Oral Communications 10
21.3 - NEW INDICATIONS FOR ISLET AUTOTRANSPLANTATION IN HUMAN
Presenter: Lorenzo, Piemonti, Milan, Italy
Authors: Gianpaolo Balzano1,2, Paola Maffi1,2, Rita Nano1,2, Alessandro Zerbi1,2, Massimo Venturini1,2, Raffaella Melzi1,2, Alessia Mercalli1,2, Paola Magistretti1,2, Marina Scavini1,2, Renato Castoldi1,2, Massimo Carvello1,2, Marco Braga1,2, Antonio Del Maschio1,2, Antonio Secchi1,2, Carlo Staudacher1,2, Lorenzo Piemonti1,2
NEW INDICATIONS FOR ISLET AUTOTRANSPLANTATION IN HUMAN
Gianpaolo Balzano1,2, Paola Maffi1,2, Rita Nano1,2, Alessandro Zerbi1,2, Massimo Venturini1,2, Raffaella Melzi1,2, Alessia Mercalli1,2, Paola Magistretti1,2, Marina Scavini1,2, Renato Castoldi1,2, Massimo Carvello1,2, Marco Braga1,2, Antonio Del Maschio1,2, Antonio Secchi1,2, Carlo Staudacher1,2, Lorenzo Piemonti1,2
1Diabetes Research Institute (OSR-DRI), San Raffaele Scientific Institute, Milan, Italy; 2San Raffaele Scientific Institute, Milan, Italy
Background Data. Islet autotransplantation (IAT) is performed to improve glycemic control after extended pancreatectomy, almost exclusively in patients with chronic pancreatitis. Limited experience is available for other indications or in patients with pancreatic malignancy.

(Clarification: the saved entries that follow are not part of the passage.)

Lemma feed_frames {S} (mono : list S → spec_float) gain data acc frames acc' :
  feed mono gain data acc = (frames, acc') → Forall (λ f, length f = FRAME_SAMPLES) frames.
Proof.
  unfold feed. destruct (match ma_resampler acc with Some _ => _ | None => _ end) as [rs pending].
  destruct (cut_frames _ pending) as [fs rest] eqn:E. intros [= <- <-]. by apply cut_frames_spec in E as (_ & Hf & _).
Qed.

Lemma mic_frames_app {S} (mono : list S → spec_float) acc ops op :
  mic_frames mono acc (ops ++ [op]) =
  mic_frames mono acc ops ++ mic_frames mono (mi_acc (fold_left (mic_step mono) ops {| mi_acc := acc; mi_queue := []; mi_taken := [] |})) [op].
Proof.
  assert (∀ q t, mic_frames mono acc (ops ++ [op]) = mic_frames mono acc ops ++ mic_frames mono (mi_acc (fold_left (mic_step mono) ops {| mi_acc := acc; mi_queue := q; mi_taken := t |})) [op]) as Hgo; [|exact (Hgo [] [])].
  revert acc. induction ops as [|[data gain|] ops IH]; intros acc q t; [done|..]; cbn [app mic_frames fold_left mic_step mi_acc].
  - destruct (feed mono gain data acc) as [frames acc']. cbn [mi_queue mi_taken]. rewrite <-app_assoc. f_equal. apply IH.
  - destruct q; apply IH.
Qed.

(** Between the microphone and the driver.  Every frame the driver takes is one frame of
    the codec long; what it has taken and what waits is a subsequence of what was cut,
    in order; at most thirty-two wait; and a frame is only lost to a full queue: a
    callback's frames are kept as far as there is room. *)
Theorem capture_queue {S} (mono : list S → spec_float) acc ops :
  let m := fold_left (mic_step mono) ops {| mi_acc := acc; mi_queue := []; mi_taken := [] |} in
  Forall (λ f, length f = FRAME_SAMPLES) (mi_taken m ++ mi_queue m) ∧
  mi_taken m ++ mi_queue m `sublist_of` mic_frames mono acc ops ∧ length (mi_queue m) ≤ FRAME_QUEUE ∧
  ∀ data gain, let '(frames, acc') := feed mono gain data (mi_acc m) in
    mic_step mono m (MicCallback data gain) =
      {| mi_acc := acc'; mi_queue := mi_queue m ++ take (FRAME_QUEUE - length (mi_queue m)) frames; mi_taken := mi_taken m |}.
Proof.
  cbv zeta. split_and!.
  4: { intros data gain. cbn [mic_step]. destruct (feed mono gain data _) as [frames acc']. by rewrite push_burst. }
  all: induction ops as [|op ops IH] using rev_ind; [try done; cbn; lia|].
  all: rewrite ?mic_frames_app, fold_left_app; cbn [fold_left]; set (m := fold_left _ ops _) in *; destruct op as [data gain|]; cbn [mic_step mic_frames].
  1,3,5: destruct (feed mono gain data (mi_acc m)) as [frames acc'] eqn:E; cbn [mi_queue mi_taken]; rewrite push_burst.
  - rewrite app_assoc. apply Forall_app. split; [done|]. apply Forall_take. by eapply feed_frames.
  - rewrite app_nil_r, app_assoc. by apply sublist_app, sublist_take.
  - rewrite length_app, length_take. lia.
  - destruct (mi_queue m) as [|f q] eqn:Eq; [by rewrite Eq|]. cbn. by rewrite <-app_assoc.
  - rewrite app_nil_r. destruct (mi_queue m) as [|f q] eqn:Eq; [by rewrite Eq|]. cbn. by rewrite <-app_assoc.
  - destruct (mi_queue m) as [|f q] eqn:Eq; [by rewrite Eq|]. cbn in *. lia.
Qed.

(** What was offered to the loudspeaker. *)
Definition offered (ops : list SpeakerOp) : list (list Z) := omap (λ op, match op with SpOffer f => Some f | _ => None end) ops.

Lemma concat_sublist {A} (l k : list (list A)) : l `sublist_of` k → concat l `sublist_of` concat k.
Proof. induction 1; cbn; [done|by apply sublist_app|by apply sublist_inserts_l]. Qed.

Lemma play_frame_sub cap target ch gain p frame total :
  pl_played p ++ pl_buf p `sublist_of` total → 
  let p' := play cap target ch gain p (PlayFrame frame) in pl_played p' ++ pl_buf p' `sublist_of` total ++ frame.
Proof.
  intros Hs. cbn [play]. unfold pump. case_decide as Hf; [subst frame; by rewrite app_nil_r|].
  cbn [pl_played pl_buf]. rewrite app_assoc. apply sublist_app; [|done]. etrans; [apply sublist_drop_mid|done].
Qed.

Lemma play_callback_all cap target ch gain p len :
  let p' := play cap target ch gain p (PlayCallback len) in pl_played p' ++ pl_buf p' = pl_played p ++ pl_buf p.
Proof.
  cbn [play pl_played pl_buf]. destruct (fill_output_from_buffer len ch gain (pl_buf p)) as [out rest] eqn:E. cbn [snd].
  assert (∃ n, rest = drop n (pl_buf p)) as [n ->] by (unfold fill_output_from_buffer in E; injection E as <- <-; by eexists).
  rewrite <-app_assoc, length_drop. f_equal. destruct (decide (n ≤ length (pl_buf p))).
  - replace (length (pl_buf p) - (length (pl_buf p) - n)) with n by lia. apply take_drop.
  - rewrite (drop_ge _ n) by lia. rewrite app_nil_r. apply firstn_all2. lia.
Qed.

Lemma play_depth cap target ch gain p op m :
  target ≤ cap → (match op with PlayFrame samples => length samples ≤ m | PlayCallback _ => True end) → length (pl_buf p) ≤ Nat.max cap m →
  length (pl_buf (play cap target ch gain p op)) ≤ Nat.max cap m.
Proof.
  intros Ht Hm Hp. destruct op as [samples|len]; cbn [play].
  - destruct (pump cap target samples (pl_buf p)) as [buf n] eqn:E. apply pump_spec in E as (_ & _ & Hd); [|done]. cbn. lia.
  - destruct (fill_output_from_buffer len ch gain (pl_buf p)) as [out rest] eqn:E. cbn.
    assert (∃ n, rest = drop n (pl_buf p)) as [n ->] by (unfold fill_output_from_buffer in E; injection E as <- <-; by eexists).
    rewrite length_drop. lia.
Qed.

(** Between the driver and the loudspeaker, at the native rate.  Whatever the order of
    arriving frames, turns of the pump and device callbacks, what has been played, what
    is buffered and what still waits is a subsequence of what arrived, in order; and the
    delay is bounded: at most thirty-two frames wait, and the buffer holds no more than
    its cap or one frame. *)
Theorem speaker_queue pb ops m :
  pb_resampler pb = None → pb_target pb ≤ pb_cap pb → Forall (λ f, length f ≤ m) (offered ops) →
  let s := fold_left (speaker_step pb) ops (speaker_new pb) in
  pl_played (sp_player s) ++ pl_buf (sp_player s) ++ concat (sp_queue s) `sublist_of` concat (offered ops) ∧
  length (sp_queue s) ≤ FRAME_QUEUE ∧ length (pl_buf (sp_player s)) ≤ Nat.max (pb_cap pb) m.
Proof.
  intros Hrs Ht. cbv zeta. 
  cut (Forall (λ f, length f ≤ m) (offered ops) →
    let s := fold_left (speaker_step pb) ops (speaker_new pb) in
    sp_resampler s = None ∧ Forall (λ f, length f ≤ m) (sp_queue s) ∧
    (∃ done, pl_played (sp_player s) ++ pl_buf (sp_player s) `sublist_of` concat done ∧ done ++ sp_queue s `sublist_of` offered ops) ∧
    length (sp_queue s) ≤ FRAME_QUEUE ∧ length (pl_buf (sp_player s)) ≤ Nat.max (pb_cap pb) m).
  { intros Hgo Hm. destruct (Hgo Hm) as (_ & _ & (dn & Hp & Hd) & Hq & Hb). split_and!; [|done|done].
    rewrite app_assoc. etrans; [by apply sublist_app|]. rewrite <-concat_app. by apply concat_sublist. }
  cbv zeta. induction ops as [|op ops IH] using rev_ind.
  { intros _. cbn. split_and!; [done|done|by exists []|lia|lia]. }
  unfold offered in *. rewrite omap_app. intros [Hm Hop]%Forall_app. specialize (IH Hm) as (Hr & Hfq & (dn & Hp & Hd) & Hq & Hb).
  rewrite fold_left_app. cbn [fold_left]. set (s := fold_left _ ops _) in *. destruct op as [frame| |len gain]; cbn [speaker_step omap list_omap] in *.
  - apply Forall_cons in Hop as [Hf _]. unfold try_push. cbn [sp_queue sp_resampler sp_player andb]. case_bool_decide.
    + split_and!; [done|by apply Forall_app; split; [|constructor]| |rewrite length_app; cbn; lia|done].
      exists dn. split; [done|]. rewrite app_assoc. by apply sublist_app.
    + split_and!; [done..| |done|done]. exists dn. split; [done|]. by apply sublist_inserts_r.
  - rewrite app_nil_r. destruct (sp_queue s) as [|frame q] eqn:Eq; [rewrite Eq; split_and!; eauto|]. rewrite Hr. cbn [sp_queue sp_resampler sp_player].
    apply Forall_cons in Hfq as [Hf Hfq]. split_and!; [done|done| |cbn in Hq; lia|].
    + exists (dn ++ [frame]). split; [|by rewrite <-app_assoc]. rewrite concat_app. cbn [concat]. rewrite app_nil_r. by apply play_frame_sub.
    + by apply play_depth.
  - rewrite app_nil_r. cbn [sp_queue sp_resampler sp_player]. split_and!; [done|done| |done|by apply play_depth].
    exists dn. split; [|done]. pose proof (play_callback_all (pb_cap pb) (pb_target pb) (pb_channels pb) gain (sp_player s) len) as Hc. cbv zeta in Hc. by rewrite Hc.
Qed.
End queues.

Methods. In addition to chronic pancreatitis, indications for IAT were: grade C pancreatic fistula (treated with completion or left pancreatectomy, as indicated); total pancreatectomy as an alternative to high-risk anastomosis during pancreaticoduodenectomy; distal pancreatectomy for benign/borderline neoplasm of pancreatic body-neck. Malignancy was not an exclusion criterion. Metabolic and oncologic follow-up is presented.
Results. From November 2008 to June 2012, 41 patients were candidates to IAT (accounting for 7.5% of all pancreatic resections). Seven out of 41 did not received transplantation for either inadequate islet mass (4 pts), patient instability (2 pts), contamination of islet culture (1 pt). IAT-related complications occurred in 8 pts (23.5%): 4 bleeding, 3 portal thromboses (1 complete, 2 partial), 1 sepsis. Median follow-up was 546 days. Fifteen out of 34 patients (44%) reached insulin independence, 16 patients (47%) had partial graft function, 2 patients (6%) had primary graft non-function and 1 patient (3%) had early graft loss. Seventeen IAT recipients had malignancy (pancreatic or periampullary adenocarcinoma in 14). Two of them had already liver metastases at surgery, thirteen were disease-free at last follow-up and none of two patients with tumour recurrence developed metastases in the transplantation site.
Conclusions. Though larger data are needed to definitely exclude the risk of disease dissemination, the present study suggest that IAT indications can be extended to selected patients with neoplasm.